For changing surface properties of CNCs via polymer grafting, there are three primary strategies of “grafting onto”, “grafting from”, and “grafting through” (Fig. 6). The “grafting onto” method (Fig. 6(a)) involves anchoring a synthesized polymer chain to the surface of the substrate through covalent bonds. It offers the benefits of a well-defined molecular weight and narrow dispersity of the polymer. However, the approach can be limited by steric hindrance, resulting in a lower grafting density on the surface. This can reduce the efficiency of polymer surface functionalization, especially in the case of high molecular weight polymer chains. The “grafting from” (Fig. 6(b)) technique is known as surface-initiated polymerization (SIP), which involves initiating polymerization directly from initiation sites located on the surface of the substrate. The “grafting from” procedure typically yields a higher grafting density, as the polymer chains grow directly from the surface, reducing steric hindrance. However, controlling the molecular weight of the grafted polymers and achieving uniform polymerization can be more challenging in contrast to the “grafting onto” procedure. In the “grafting through” procedure, solid substrates are functionalized with polymerizable groups (e.g., acrylic groups), and then in situ polymerization is carried out to form grafted polymer chains. This method combines elements of “grafting onto” along with “grafting from,” providing flexibility in terms of grafting density and polymerization control. These surface modification techniques are critical for optimizing CNCs for specific applications, as they allow the adjustment of properties, such as hydrophobicity, chemical reactivity, and responsiveness to external stimuli, ultimately broadening the range of uses for CNC-based materials in various industries [12].

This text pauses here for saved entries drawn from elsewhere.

Definition config_pallet_staking : Config := mkConfig ["pallet_staking"] [] [
  ("Currency", Name "Balances");
  ("CurrencyToVote", Path ["impls"; "CurrencyToVoteHandler"]);
  ("UnixTime", Name "Timestamp");
  ("Event", Name "Event");
  ("Slash", Unit);
  ("Reward", Unit);
  ("RewardRemainder", Unit);
  ("SlashDeferDuration", Name "SlashDeferDuration");
  ("SlashCancelOrigin", App ["frame_system"; "EnsureRoot"] [Assoc (Name "Self") (Path
     ["frame_system"; "Trait"]) "AccountId"]);
  ("SessionsPerEra", Name "SessionsPerEra");
  ("BondingDuration", Name "BondingDuration");
  ("SessionInterface", Name "Self");
  ("RewardCurve", Name "RewardCurve");
  ("MaxIterations", Name "MaxIterations");
  ("MinSolutionScoreBump", Name "MinSolutionScoreBump");
  ("MaxNominatorRewardedPerValidator", Name "MaxNominatorRewardedPerValidator");
  ("NextNewSession", Name "Session");
  ("ElectionLookahead", Name "ElectionLookahead");
  ("Call", Name "Call");
  ("UnsignedPriority", Name "StakingUnsignedPriority");
  ("WeightInfo", Unit)].

Definition config_pallet_authority_discovery : Config :=
  mkConfig ["pallet_authority_discovery"] [] [].

Definition config_pallet_grandpa : Config := mkConfig ["pallet_grandpa"] [] [
  ("Event", Name "Event");
  ("Call", Name "Call");
  ("KeyOwnerProofSystem", Name "Historical");
  ("KeyOwnerProof", Assoc (Path ["Self"; "KeyOwnerProofSystem"]) (App ["KeyOwnerProofSystem"]
     [Tuple [Name "KeyTypeId"; Name "GrandpaId"]]) "Proof");
  ("KeyOwnerIdentification", Assoc (Path ["Self"; "KeyOwnerProofSystem"]) (App
     ["KeyOwnerProofSystem"] [Tuple [Name "KeyTypeId"; Name "GrandpaId"]]) "IdentificationTuple");
  ("HandleEquivocation", App ["pallet_grandpa"; "EquivocationHandler"] [Path ["Self";
     "KeyOwnerIdentification"]; Name "Offences"])].

Definition config_pallet_finality_tracker : Config := mkConfig ["pallet_finality_tracker"] [] [
  ("OnFinalizationStalled", Name "Grandpa");
  ("WindowSize", Name "WindowSize");
  ("ReportLatency", Name "ReportLatency")].

Definition config_pallet_identity : Config := mkConfig ["pallet_identity"] [] [
  ("Event", Name "Event");
  ("Currency", Name "Balances");
  ("BasicDeposit", Name "BasicDeposit");
  ("FieldDeposit", Name "FieldDeposit");
  ("SubAccountDeposit", Name "SubAccountDeposit");
  ("MaxSubAccounts", Name "MaxSubAccounts");
  ("MaxAdditionalFields", Name "MaxAdditionalFields");
  ("MaxRegistrars", Name "MaxRegistrars");
  ("Slashed", Unit);
  ("ForceOrigin", App ["frame_system"; "EnsureRoot"] [Assoc (Name "Self") (Path ["frame_system";
     "Trait"]) "AccountId"]);
  ("RegistrarOrigin", App ["frame_system"; "EnsureRoot"] [Assoc (Name "Self") (Path
     ["frame_system"; "Trait"]) "AccountId"]);
  ("WeightInfo", Unit)].

Definition config_pallet_sudo : Config := mkConfig ["pallet_sudo"] [] [
  ("Event", Name "Event");
  ("Call", Name "Call")].

Definition config_pallet_im_online : Config := mkConfig ["pallet_im_online"] [] [
  ("Event", Name "Event");
  ("AuthorityId", Name "ImOnlineId");
  ("ReportUnresponsiveness", Name "Offences");
  ("SessionDuration", Name "SessionDuration");
  ("UnsignedPriority", Name "ImOnlineUnsignedPriority");
  ("WeightInfo", Unit)].

Definition config_pallet_offences : Config := mkConfig ["pallet_offences"] [] [
  ("Event", Name "Event");
  ("IdentificationTuple", App ["pallet_session"; "historical"; "IdentificationTuple"] [Name
     "Self"]);
  ("OnOffenceHandler", Name "Staking");
  ("WeightSoftLimit", Name "OffencesWeightSoftLimit");
  ("WeightInfo", Unit)].

Definition config_pallet_robonomics_datalog : Config :=
  mkConfig ["pallet_robonomics_datalog"] [] [
  ("Time", Name "Timestamp");
  ("Record", App ["Vec"] [Name "u8"]);
  ("Event", Name "Event")].

(** Every configuration of the file. *)
Definition configs : list Config := [
  config_frame_system; config_pallet_utility; config_pallet_multisig; config_pallet_timestamp;
  config_pallet_babe; config_pallet_authorship; config_pallet_indices; config_pallet_balances;
  config_pallet_transaction_payment; config_pallet_session; config_pallet_session_historical;
  config_pallet_staking; config_pallet_authority_discovery; config_pallet_grandpa;
  config_pallet_finality_tracker; config_pallet_identity; config_pallet_sudo;
  config_pallet_im_online; config_pallet_offences; config_pallet_robonomics_datalog].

Surface modification of CNCs with polymers reacting to environmental changes offers a robust methodology for fabricating sophisticated substances with adaptable characteristics. This method improves the CNC's ability to blend, remain stable, and spread evenly within various polymer mixtures, while also giving them the capacity to react dynamically to external factors like acidity levels, heat, light, or specific chemical indicators. Chemical bonding of smart polymers to the CNC's surface results in materials that exhibit regulated expansion, reversible organization, or selective interactions with their surroundings. In summary, this technique broadens the range of potential applications for CNCs, establishing it as a pivotal strategy in the fabrication of future-oriented, smart, and environmentally sound nanomaterials [[51], [52], [53]]. Surface energy and wettability of CNCs change after polymer grafting, as shown in Fig. 6(c). This scheme highlights the influence of converting hydroxyl groups to other functional groups or replacing them with polymer chains via small-molecule modification or polymer grafting, respectively, thereby reducing surface energy and changing the nature of CNCs from hydrophilic to hydrophobic.